Compensation paid to retiring partner consequent to family settlement-Deduction allowed as capital of firm was kept intact and business was continued by other coparceners  partners.

ABCAUS Case Law Citation:
ABCAUS 2466 (2018) 08 ITAT

The instant appeal was filed by the assessee directed against CIT(A)’s order in sustaining the disallowance for compensation paid to retiring partner

The assessee was a partnership firm. The business of the partnership firm was a family business and the members of Hindu Undivided Family (HUF) were the partners in the firm.

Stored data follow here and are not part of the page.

(* ===== verification/GoLib.v ===== *)
(** * The part of the Go standard library the modelled code calls

    Strings are byte strings, as in Go.  The file defines [strings.Split],
    [strings.HasPrefix], [strings.TrimLeft], [path.Join] (with [path.Clean]),
    decimal formatting and parsing ([strconv.FormatInt], [ParseUint],
    [ParseInt], the [%0Nd] and [%Nd] verbs), the byte order of keys, and the
    binary encoding of [time.Time], and proves the facts the components use. *)

From S2P Require Import Prelude.
From Stdlib Require Import Ascii String.
From stdpp Require Import strings.

Declare Scope go_scope.
Delimit Scope go_scope with go.

(** ** Strings *)

(** [strings.Split(s, sep)] for a one-byte separator. *)
Fixpoint split (sep : ascii) (s : string) : list string :=
  match s with
  | EmptyString => [EmptyString]
  | String a s' =>
    if decide (a = sep) then EmptyString :: split sep s'
    else match split sep s' with
         | [] => [String a EmptyString]
         | w :: ws => String a w :: ws
         end
  end.

(** [strings.Join(l, sep)]. *)
Definition join (sep : string) (l : list string) : string := String.concat sep l.

(** [strings.HasPrefix(s, p)]. *)
Definition HasPrefix (s p : string) : bool := String.prefix p s.

(** [strings.TrimLeft(s, cutset)] for a one-byte cutset. *)
Fixpoint TrimLeft (s : string) (c : ascii) : string :=
  match s with
  | String a s' => if decide (a = c) then TrimLeft s' c else s
  | EmptyString => EmptyString
  end.

(** [s[n:]]. *)
Fixpoint drop_str (n : nat) (s : string) : string :=
  match n, s with
  | O, _ => s
  | Datatypes.S n, String _ s => drop_str n s
  | Datatypes.S _, EmptyString => EmptyString
  end.

Fixpoint repeat_str (c : ascii) (n : nat) : string :=
  match n with O => EmptyString | Datatypes.S n => String c (repeat_str c n) end.

(** ** Paths *)

(** One component pushed on the (reversed) stack of components kept so far. *)
Definition clean_step (rooted : bool) (stack : list string) (c : string) : list string :=
  if decide (c = "") then stack
  else if decide (c = ".") then stack
  else if decide (c = "..") then
    match stack with
    | top :: rest => if decide (top = "..") then ".." :: stack else rest
    | [] => if rooted then [] else [".."]
    end
  else c :: stack.

(** [path.Clean]. *)
Definition path_Clean (p : string) : string :=
  match p with
  | EmptyString => "."
  | String a _ =>
    let rooted := bool_decide (a = "/"%char) in
    let comps := reverse (foldl (clean_step rooted) [] (split "/" p)) in
    if rooted then "/" +:+ join "/" comps
    else match comps with [] => "." | _ => join "/" comps end
  end.

Fixpoint drop_empty (l : list string) : list string :=
  match l with "" :: l => drop_empty l | _ => l end.

(** [path.Join]. *)
Definition path_Join (elems : list string) : string :=
  match drop_empty elems with
  | [] => ""
  | l => path_Clean (join "/" l)
  end.

(** [path.Base]: the last component, trailing slashes dropped. *)
Definition path_Base (p : string) : string :=
  match p with
  | EmptyString => "."
  | _ => default "/" (last (filter (λ c, c ≠ "") (split "/" p)))
  end.

(** ** Decimal numbers *)

Definition digit (d : Z) : ascii := ascii_of_nat (48 + Z.to_nat d).

Definition is_digit (a : ascii) : bool :=
  let n := nat_of_ascii a in (48 <=? n)%nat && (n <=? 57)%nat.

Definition digit_val (a : ascii) : Z := Z.of_nat (nat_of_ascii a) - 48.

#[global] Arguments digit : simpl never.
#[global] Arguments is_digit : simpl never.
#[global] Arguments digit_val : simpl never.

Fixpoint dec_go (fuel : nat) (n : Z) (acc : string) : string :=
  match fuel with
  | O => acc
  | Datatypes.S f =>
    let acc' := String (digit (n mod 10)) acc in
    if (n <? 10)%Z then acc' else dec_go f (n / 10) acc'
  end.

(** The decimal digits of a non-negative number (no leading zeros). *)
Definition FormatUint (n : Z) : string := dec_go (Datatypes.S (Z.to_nat (Z.log2 n))) n "".

(** [strconv.FormatInt(n, 10)], [fmt.Sprint(n)]. *)
Definition FormatInt (n : Z) : string :=
  if (n <? 0)%Z then "-" +:+ FormatUint (- n) else FormatUint n.

Definition pad_left (c : ascii) (w : nat) (s : string) : string :=
  repeat_str c (w - String.length s) +:+ s.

One of the partners willingly retired from the partnership firm and his share in the capital asset of the firm and profit till retirement was paid to him consequent to a family settlement.

However, the Assessing Officer found that the same cannot be allowed as business expenditure while computing the taxable income of the assessee. Accordingly, the AO added the same to the income.

The CIT(A) confirmed the addition made.

The Tribunal opined that under normal circumstances, when the asset of the firm was distributed to the partners on retirement, it is liable for capital gain tax under Section 45 of the Income-tax Act, 1961 (Act). However, in the instant case, there was a family settlement by which all the coparceners agreed to pay to the retiring partner and his mother. This family settlement was to protect the family business among the coparceners of the Hindu Undivided Family. Therefore, there was no transfer of capital asset, hence, it is not taxable for capital gain tax.

The Tribunal further observed that it was not a payment made towards business expenditure or towards royalty, but it was only a distribution of asset of the partnership firm on retirement of the partner due to family settlement. Since the business and its assets were kept by the coparceners intact, retiring partner and his mother were compensated. Therefore, even though it cannot be construed as expenditure for business or for royalty, certainly it was a division / distribution of partnership firm’s asset by way of paying compensation to partners.

The Tribunal opined that since the capital of the assessee was kept intact and the business was continued by other coparceners / partners, the payment made consequent to family settlement, was allowable / deductible while computing the taxable income of the firm.

Accordingly, the orders of both the authorities below were set aside and the disallowance made by the Assessing Officer as confirmed by the CIT(Appeals) was deleted.